Frequent push puppet toys within the shapes of animals and standard figures can transfer or collapse with the push of a button on the backside of the toys’ base. Now, a group of UCLA engineers has created a brand new class of tunable dynamic materials that mimics the inside workings of push puppets, with purposes for tender robotics, reconfigurable architectures and area engineering.
Inside a push puppet, there are connecting cords that, when pulled taught, will make the toy stand stiff. However by loosening these cords, the “limbs” of the toy will go limp. Utilizing the identical twine tension-based precept that controls a puppet, researchers have developed a brand new sort of metamaterial, a fabric engineered to own properties with promising superior capabilities.
Printed in Supplies Horizons, the UCLA examine demonstrates the brand new light-weight metamaterial, which is outfitted with both motor-driven or self-actuating cords which might be threaded by interlocking cone-tipped beads. When activated, the cords are pulled tight, inflicting the nesting chain of bead particles to jam and straighten right into a line, making the fabric flip stiff whereas sustaining its total construction.
The examine additionally unveiled the fabric’s versatile qualities that might result in its eventual incorporation into tender robotics or different reconfigurable buildings:
- The extent of rigidity within the cords can “tune” the ensuing construction’s stiffness — a completely taut state gives the strongest and stiffest degree, however incremental modifications within the cords’ rigidity enable the construction to flex whereas nonetheless providing energy. The secret’s the precision geometry of the nesting cones and the friction between them.
- Buildings that use the design can collapse and stiffen time and again, making them helpful for long-lasting designs that require repeated actions. The fabric additionally gives simpler transportation and storage when in its undeployed, limp state.
- After deployment, the fabric displays pronounced tunability, turning into greater than 35 instances stiffer and altering its damping functionality by 50%.
- The metamaterial might be designed to self-actuate, by synthetic tendons that set off the form with out human management
“Our metamaterial permits new capabilities, exhibiting nice potential for its incorporation into robotics, reconfigurable buildings and area engineering,” mentioned corresponding creator and UCLA Samueli Faculty of Engineering postdoctoral scholar Wenzhong Yan. “Constructed with this materials, a self-deployable tender robotic, for instance, may calibrate its limbs’ stiffness to accommodate totally different terrains for optimum motion whereas retaining its physique construction. The sturdy metamaterial may additionally assist a robotic carry, push or pull objects.”

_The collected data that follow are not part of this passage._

(* ===== verification/Journal.v ===== *)
(** * The journal ([courier_core/journal.py])

    The append-only, hash-chained [events] table with its one write path.
    SQLite's transactions are modelled by [transaction]: the database is the
    old one unless the body commits. *)

From S2P Require Import Prelude PyText Json Sha256 Events StateMachine Lifecycle History Projection Replay.

Definition DB_SCHEMA_VERSION : Z := 1.

(** The journal file: the rows of [events] in primary-key order, the names of
    the table's triggers, [PRAGMA user_version], and the projection tables
    when they exist. *)
Record Db := mkDb {
  db_events : list Row;
  db_triggers : list string;
  db_user_version : Z;
  db_projection : option Projection;
}.

Definition empty_db : Db := mkDb [] [] 0 None.
Definition GUARDS : list string := ["events_no_update"; "events_no_delete"].

(** [executescript(EVENTS_SCHEMA)]: creates what is missing and commits. *)
Definition events_schema (db : Db) : Db :=
  mkDb (db_events db)
    (db_triggers db ++ filter (λ g, g ∉ db_triggers db) GUARDS)
    (db_user_version db) (db_projection db).

Definition with_projection (db : Db) (p : Projection) : Db :=
  mkDb (db_events db) (db_triggers db) (db_user_version db) (Some p).
Definition with_user_version (db : Db) (v : Z) : Db :=
  mkDb (db_events db) (db_triggers db) v (db_projection db).
Definition with_events (db : Db) (rows : list Row) : Db :=
  mkDb rows (db_triggers db) (db_user_version db) (db_projection db).

(** BEGIN IMMEDIATE ... COMMIT, with ROLLBACK when the body raises. *)
Definition transaction {A} (db : Db) (body : result (A * Db)) : result A * Db :=
  match body with Ok (a, db') => (Ok a, db') | Err x => (Err x, db) end.

Record AppendResult := mkAppend {
  ar_event : Event;
  ar_duplicate : bool;
  ar_state : option TaskState;
}.

Record ChainReport := mkReport {
  cr_ok : bool;
  cr_count : Z;
  cr_head_seq : Z;
  cr_head_hash : string;
  cr_first_bad_seq : option Z;
  cr_reason : option string;
}.

(** A journal object: its mode, whether a connection is open, and the file. *)
Record Journal := mkJournal {
  j_readonly : bool;
  j_conn : bool;
  j_db : Db;
}.

Section journal.
Context `{PyPlatform}.

Definition tables (db : Db) : result Projection :=
  of_option (Exn OperationalError "no such table: tasks") (db_projection db).

(** [open]: [file] is the file's content, or None when it does not exist. *)
Definition open_db (db : Db) : result unit * Db :=
  if negb ((db_user_version db =? 0) || (db_user_version db =? DB_SCHEMA_VERSION)) then
    (raise JournalError "unsupported journal schema version", db)
  else
    let db := events_schema db in
    let '(r, db') := transaction db (
      p ← (if is_current (db_projection db) then mret (db_projection db)
           else p ← rebuild_in_place (map from_row (db_events db)); mret (Some p));
      mret (tt, with_user_version (with_projection db (create_schema p)) DB_SCHEMA_VERSION)) in
    (match r with
     | Err x =>
         if (is_value_error x || bool_decide (exn_cls x = ProjectionError))%bool
         then raise JournalError "projection cannot be rebuilt" else Err x
     | Ok _ => Ok tt
     end, db').

Definition open (readonly : bool) (file : option Db) : result Journal * option Db :=
  if readonly then
    match file with
    | None => (raise JournalError "no journal to inspect", None)
    | Some db => (Ok (mkJournal true true db), Some db)
    end
  else
    let '(r, db) := open_db (default empty_db file) in
    ('(_) ← r; mret (mkJournal false true db), Some db).

(** ** Reads *)
Definition head (db : Db) : Z * string :=
  match last (db_events db) with
  | Some r => (r_seq r, r_hash r)
  | None => (0, GENESIS_HASH)
  end.

(** The generator of [events]: one result per row, read lazily in order. *)
Definition events (db : Db) (after_seq : Z) (task_id : option string) : list (result Event) :=
  map from_row
    (filter (λ r, after_seq < r_seq r ∧ (task_id = None ∨ r_task_id r = task_id)) (db_events db)).

Definition get_event_by_dedupe_key (db : Db) (key : string) : result (option Event) :=
  match list_find (λ r, r_dedupe_key r = Some key) (db_events db) with
  | Some (_, r) => e ← from_row r; mret (Some e)
  | None => Ok None
  end.

Definition claim_for_dispatch (db : Db) (dispatch_id : string) : result (option Event) :=
  match list_find (λ r, r_dispatch_id r = Some dispatch_id ∧ r_type r = "TASK_CLAIMED")
          (db_events db) with
  | Some (_, r) => e ← from_row r; mret (Some e)
  | None => Ok None
  end.

Definition task (db : Db) (task_id : string) : result (option TaskState) :=
  p ← tables db; load_task p (Some task_id).

Definition tasks (db : Db) (status : option string) : result (list TaskState) :=
  p ← tables db; load_tasks p status.

(** ** The only write path *)

(** INSERT INTO events: [seq], [event_id] and [dedupe_key] are unique. *)
Definition insert_event (db : Db) (e : Event) : result Db :=
  let row := event_row e in
  raise_if (negb (sql_int_ok (r_seq row))) (Exn OverflowError "Python int too large");;
  raise_if (existsb (λ r, (r_seq r =? r_seq row)
                          || bool_decide (r_event_id r = r_event_id row)
                          || bool_decide (is_Some (r_dedupe_key row) ∧
                                          r_dedupe_key r = r_dedupe_key row))%bool (db_events db))
    (Exn IntegrityError "UNIQUE constraint failed");;
  mret (with_events db (db_events db ++ [row])).

(** A nonempty string is true. *)
Definition truthy_id (o : option string) : option string :=
  match o with Some "" => None | _ => o end.

Definition find_existing (db : Db) (e : Event) : result (option Event) :=
  match ev_dedupe_key e with
  | Some key => get_event_by_dedupe_key db key
  | None => Ok None
  end.

Definition append_new (db : Db) (e : Event) : result (AppendResult * Db) :=
  let '(seq, prev_hash) := head db in
  s ← sealed e (seq + 1) prev_hash;
  p ← tables db;
  '(p', state) ← apply_event p s;
  db' ← insert_event (with_projection db p') s;
  mret (mkAppend s false state, db').

Definition append_body (db : Db) (e : Event) : result (AppendResult * Db) :=
  existing ← find_existing db e;
  match existing with
  | Some x =>
      raise_if (negb (bool_decide (content x = content e)))
        (Exn DedupeConflict "dedupe_key already used with different content");;
      state ← match truthy_id (ev_task_id x) with
              | Some k => task db k
              | None => Ok None
              end;
      mret (mkAppend x true state, db)
  | None => append_new db e
  end.

Definition append (j : Journal) (e : Event) : result AppendResult * Journal :=
  if j_readonly j then (raise JournalError "journal is open read-only", j)
  else if (match ev_seq e with Some _ => true | None => false end
           || match ev_hash e with Some _ => true | None => false end)%bool then
    (raise JournalError "event is already sealed", j)
  else if negb (j_conn j) then (raise JournalError "journal is not open", j)
  else
    let '(r, db) := transaction (j_db j) (append_body (j_db j) e) in
    (r, mkJournal (j_readonly j) (j_conn j) db).

(** ** Integrity *)

Definition chain_defect_error (x : exn) : bool :=
  (is_value_error x || bool_decide (exn_cls x = TypeError))%bool.

Definition _row_defect (r : Row) (expected_seq : Z) (prev_hash : string)
    : result (option string) :=
  if negb (r_seq r =? expected_seq) then Ok (Some "sequence gap")
  else if negb (bool_decide (r_prev_hash r = prev_hash)) then
    Ok (Some "prev_hash does not link to the previous event")
  else match from_row r with
       | Err x => if chain_defect_error x then Ok (Some "stored event is invalid") else Err x
       | Ok e =>
           h ← chain_hash e (Some (r_payload r));
           mret (if bool_decide (h = r_hash r) then None
                 else Some "hash mismatch: stored event was modified")
       end.

Fixpoint verify_rows (rows : list Row) (expected_seq : Z) (prev_hash : string) (count : Z)
    : result ChainReport :=
  match rows with
  | [] => Ok (mkReport true count (expected_seq - 1) prev_hash None None)
  | r :: rows =>
      reason ← _row_defect r expected_seq prev_hash;
      match reason with
      | Some why => Ok (mkReport false count (expected_seq - 1) prev_hash (Some (r_seq r)) (Some why))
      | None => verify_rows rows (expected_seq + 1) (r_hash r) (count + 1)
      end
  end.
Definition verify_chain (db : Db) : result ChainReport :=
  verify_rows (db_events db) 1 GENESIS_HASH 0.

Definition guards_present (db : Db) : bool :=
  forallb (λ g, bool_decide (g ∈ db_triggers db)) GUARDS.

Definition projection_current (db : Db) : bool := is_current (db_projection db).

(** [projection.fold] over the events as they are read. *)
Fixpoint fold_iter (m : gmap string TaskState) (es : list (result Event))
    : result (gmap string TaskState) :=
  match es with
  | [] => Ok m
  | r :: es => e ← r; m' ← fold_from m [e]; fold_iter m' es
  end.

Definition by_task_id (l : list TaskState) : gmap string TaskState :=
  fold_left (λ m s, <[ts_task_id s := s]> m) l ∅.

Definition verify_projection (db : Db) : result bool :=
  expected ← fold_iter ∅ (events db 0 None);
  actual ← tasks db None;
  mret (tasks_py_eq expected (by_task_id actual)).

End journal.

“The final idea of contracting-cord metamaterials opens up intriguing prospects on easy methods to construct mechanical intelligence into robots and different gadgets,” Yan mentioned.
A 12-second video of the metamaterial in motion is accessible right here, through the UCLA Samueli YouTube Channel.
Senior authors on the paper are Ankur Mehta, a UCLA Samueli affiliate professor {of electrical} and laptop engineering and director of the Laboratory for Embedded Machines and Ubiquitous Robots of which Yan is a member, and Jonathan Hopkins, a professor of mechanical and aerospace engineering who leads UCLA’s Versatile Analysis Group.
In accordance with the researchers, potential purposes of the fabric additionally embody self-assembling shelters with shells that encapsulate a collapsible scaffolding. It may additionally function a compact shock absorber with programmable dampening capabilities for automobiles shifting by tough environments.
“Trying forward, there is a huge area to discover in tailoring and customizing capabilities by altering the scale and form of the beads, in addition to how they’re linked,” mentioned Mehta, who additionally has a UCLA college appointment in mechanical and aerospace engineering.
Whereas earlier analysis has explored contracting cords, this paper has delved into the mechanical properties of such a system, together with the best shapes for bead alignment, self-assembly and the power to be tuned to carry their total framework.
Different authors of the paper are UCLA mechanical engineering graduate college students Talmage Jones and Ryan Lee — each members of Hopkins’ lab, and Christopher Jawetz, a Georgia Institute of Know-how graduate scholar who participated within the analysis as a member of Hopkins’ lab whereas he was an undergraduate aerospace engineering scholar at UCLA.
The analysis was funded by the Workplace of Naval Analysis and the Protection Superior Analysis Tasks Company, with further assist from the Air Pressure Workplace of Scientific Analysis, in addition to computing and storage companies from the UCLA Workplace of Superior Analysis Computing.